Map construction works by finding the same Feature Points in multiple images from different viewpoints and estimating the 3D structure of scene by triangulating those feature points.
It is important to try to cover the target environment from multiple viewpoints and possibly different distances if necessary.
You should aim to have even as much as 50% overlap between images you want to match.
For best results, the same Feature Points should be matched in at least 3 different images.
When mapping, our Mapping App will notify you if subsequent images can be connected by matching Feature Points.
Below is an illustration of 9 captured images and how they connect to each other.
Keep in mind that not all sequential images need to connect!
The above images were captured in sequence, and images 3 and 4 are not connected to each other. That does not matter as, for example, image 3 will connect to 1, 2 and 9 when the map is constructed.
Not all spaces can be mapped.
For example, highly reflective surfaces don't have static visual features for map construction.
Another problem is large areas with uniform color with no detectable visual features at all.
Not enough visual features and most of them are on an object that is likely to move around.
Plenty of visual features. Some of them are still on a moving object, but many others are on static surfaces. This kind of a scene can be mapped easily.
Reflective surfaces cause the camera to see false visual features. These reflected features will move visually depending on the viewpoint and can not be used for construction.
Low-light scenes will be difficult for the camera to see. Any visual features will likely be fuzzy, noisy and cause problems if they are even detected.
To construct a good map, the captured images need to cover the same areas from different angles.
When localizing against a map, the map should contain data from a captured image with a similar viewpoint in it.
The captured images don't need to be identical by any means, but should have a roughly similar angle and distance to target.
The more captured images a Feature Point appears in, the better its accuracy will be. The system requires a Feature Point to be found in two captured images, but more will be better.

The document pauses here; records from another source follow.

(* ===== verification/LlmSchemaSpec.v ===== *)
(** What the schema passes of src/llm promise: the integer test on a number's text is exact, the copy
    that is sent keeps no keyword that the API refuses and loses nothing else, and a schema fits exactly when it
    is within the limits that the code checks. *)
From Stdlib Require Import SpecFloat.
From S2P Require Import Prelude Utf8 Json JsonEncode Decimal Regex ChStatement AuthReview Wellformed LlmErrors LlmJson LlmProvider LlmSchema.

Module LlmSchemaSpec.
Import Json Wellformed LlmJson LlmProvider LlmSchema.

(** * The integer test *)

Definition all_digits (s : string) : Prop := Forall (fun c => Decimal.is_digit c = true) (chars s).
Notation dec := Decimal.dec.

Lemma length_app_s s t : String.length (s +:+ t) = String.length s + String.length t.
Proof. induction s as [|c s IH]; [reflexivity|]. rewrite str_app_cons. cbn. rewrite IH. reflexivity. Qed.
Lemma all_digits_app s t : all_digits (s +:+ t) <-> all_digits s /\ all_digits t.
Proof. unfold all_digits. rewrite chars_app. apply Forall_app. Qed.

Lemma dec_acc_shift s : forall a, Decimal.dec_acc a s = (a * 10 ^ Z.of_nat (String.length s) + dec s)%Z.
Proof.
  unfold dec. induction s as [|c s IH]; intros a; cbn [Decimal.dec_acc String.length]; [lia|]. rewrite IH, (IH (0 * 10 + _)%Z).
  rewrite Nat2Z.inj_succ, Z.pow_succ_r by lia. lia.
Qed.
Lemma dec_app s t : dec (s +:+ t) = (dec s * 10 ^ Z.of_nat (String.length t) + dec t)%Z.
Proof.
  rewrite <-dec_acc_shift. unfold dec. generalize 0%Z. induction s as [|c s IH]; intros a; [reflexivity|]. rewrite str_app_cons. cbn. apply IH.
Qed.
Lemma dec_bound s : all_digits s -> (0 <= dec s < 10 ^ Z.of_nat (String.length s))%Z.
Proof.
  induction s as [|c s IH]; intros H; [vm_compute; intuition congruence|]. apply Forall_cons in H as [Hc Hs]. specialize (IH Hs). apply Decimal.digit_range in Hc.
  unfold dec in *. cbn [Decimal.dec_acc String.length]. rewrite dec_acc_shift, Nat2Z.inj_succ, Z.pow_succ_r by lia. unfold dec.
  assert (0 < 10 ^ Z.of_nat (String.length s))%Z by (apply Z.pow_pos_nonneg; lia). nia.
Qed.
Lemma all_zeros_dec s : all_digits s -> all_zeros s = true <-> dec s = 0%Z.
Proof.
  unfold all_zeros. induction s as [|c s IH]; intros H; [split; reflexivity|]. apply Forall_cons in H as [Hc Hs]. cbn [chars forallb]. rewrite andb_true_iff, IH by exact Hs.
  pose proof (dec_bound s Hs) as Hb. pose proof (Decimal.digit_range c Hc) as Hr. unfold dec at 2. cbn [Decimal.dec_acc]. rewrite dec_acc_shift.
  assert (Hp : (0 < 10 ^ Z.of_nat (String.length s))%Z) by (apply Z.pow_pos_nonneg; lia). split.
  - intros [<-%Ascii.eqb_eq ->]. vm_compute Decimal.digit. lia.
  - intros E. assert (E0 : (Decimal.digit c = 0 /\ dec s = 0)%Z) by nia. destruct E0 as [E0 Es]. split; [|exact Es]. apply Ascii.eqb_eq.
    rewrite <-(Decimal.pretty_char_digit c Hc), E0. reflexivity.
Qed.
(** What the surroundings do: ctx.Err; waiting for a timer or the end of the context, with the error that it
    then has; time.Until of a date (http.ParseTime); whether net/http builds a request; the round trip;
    randomID. *)
Record env := mkEnv {
  ctx_err : W -> option ctx_error * W; wait : Z -> W -> option ctx_error * W; until_date : W -> string -> option spec_float;
  buildable : string -> string -> bool; round_trip : http_request -> W -> reply * W; random_id : W -> string * W }.

Definition M (A : Type) : Type := W -> A * list event * W.
Definition ret {A} (a : A) : M A := fun w => (a, [], w).
Definition bind {A B} (m : M A) (k : A -> M B) : M B := fun w => let '(a, t, w) := m w in let '(b, u, w) := k a w in (b, t ++ u, w).
Definition emit (e : event) : M unit := fun w => (tt, [e], w).
Definition ask {A} (f : W -> A * W) : M A := fun w => let '(a, w) := f w in (a, [], w).
Definition look {A} (f : W -> A) : M A := fun w => (f w, [], w).

(** * Budgets *)

(** How a Run ends: without an error, with the very error that its last call of invoke returned, or with
    another one. Between, it may call invoke, whatever it does with the answer. *)
Inductive budget_end := BNil | BSame | BOwn (cause : string).
Inductive run := Done (e : budget_end) (w : W) | Invoke (w : W) (k : Usage -> option failure -> W -> run).
(** A Budget, and the AdmitBatch of one that has it: the error of its refusal. *)
Record Budget := mkBudget { Run : Attempt -> W -> run; AdmitBatch : option (string -> string -> string -> W -> option string * W) }.

(** The error of a call: the budget's own (a budgetError), or the exchange's. *)
Inductive send_error := SBudget (cause : string) | SFailure (f : failure).
Definition IsBudgetRefusal (e : send_error) : bool := match e with SBudget _ => true | SFailure _ => false end.

Definition verdict (e : budget_end) (last : option failure) : option send_error :=
  match e with BNil => None | BSame => option_map SFailure last | BOwn cause => Some (SBudget cause) end.

Section Guarded.
Context {S : Type}.
(** What invoke does, which assigns to the variable it captures. *)
Variable send : S -> M (S * Usage * option failure).
Fixpoint settle (r : run) (s : S) (last : option failure) : (S * option send_error) * list event * W :=
  match r with
  | Done e w => ((s, verdict e last), [], w)
  | Invoke w k =>
      let '((s, usage, err), t, w) := send s w in
      let '(o, u, w) := settle (k usage err w) s err in (o, t ++ u, w)
  end.
Definition guarded (budget : option Budget) (attempt : Attempt) (s : S) : M (S * option send_error) :=
  bind (emit (EAttempt attempt)) (fun _ =>
  match budget with
  | None => bind (send s) (fun o => ret (o.1.1, option_map SFailure o.2))
  | Some b => fun w => settle (Run b attempt w) s None
  end).
End Guarded.

Inductive batch_refusal := Unbudgetable | Unadmitted (cause : string).
Definition admitBatch (budget : option Budget) (provider model baseURL : string) : M (option batch_refusal) :=
  match budget with
  | None => ret None
  | Some b => match AdmitBatch b with
      | None => ret (Some Unbudgetable)
      | Some check => bind (ask (check provider model baseURL)) (fun e => ret (option_map Unadmitted e))
      end
  end.

(** * The exchange *)

Section Exchange.
Variables (lib : library) (e : env).

Definition sleepFor (delay : Z) : M (option ctx_error) := bind (emit (ESlept delay)) (fun _ => ask (wait e delay)).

No overlap between captured images as all the images are viewing different directions. Matching features can't be found between them and the images will not connect.
No parallax between sets, all images are captured from a single viewpoint.
Matching Features Points are found but the resulting map might be inaccurate with no distance between captured images.
For better results, try capturing images further apart from each other.
Nice overlap of Feature Points between captured imaged and plenty of parallax between them. The resulting map will be very accurate.
This image illustrates the overlapping Feature Points between captured images from previous illustration.
You should aim to have roughly 50% of a captured image matching another one.
By default, the constructed map is in no specific orientation!
The Y-axis of the map might be correctly pointing up, but rotation around the Y-axis is not constrained and can change between different constructions if you remap the same space.
Using just GPS or the device compass to orient the map is not reliable enough.
This makes it difficult to maintain AR content so we provide a way to accurately define the orientation of the map.
With an Anchor Image, you can make sure the map orientation is preserved when remapping a space.
Only the latest Anchor Image is used when constructing a map.
Using Anchor Images
When using the Mapping App, open the Tools Menu in Workspace mode and click Add Anchor Image.
A notification should appear when Anchor Image is captured.
When adding the Anchor Image, an image is captured and the device orientation is recorded.
The recorded orientation is then used when constructing the map.
When capturing the Anchor Image, the device camera direction is used to determine the map Z-axis.
Map Y-axis is automatically computed based on the device sensors and "up" direction.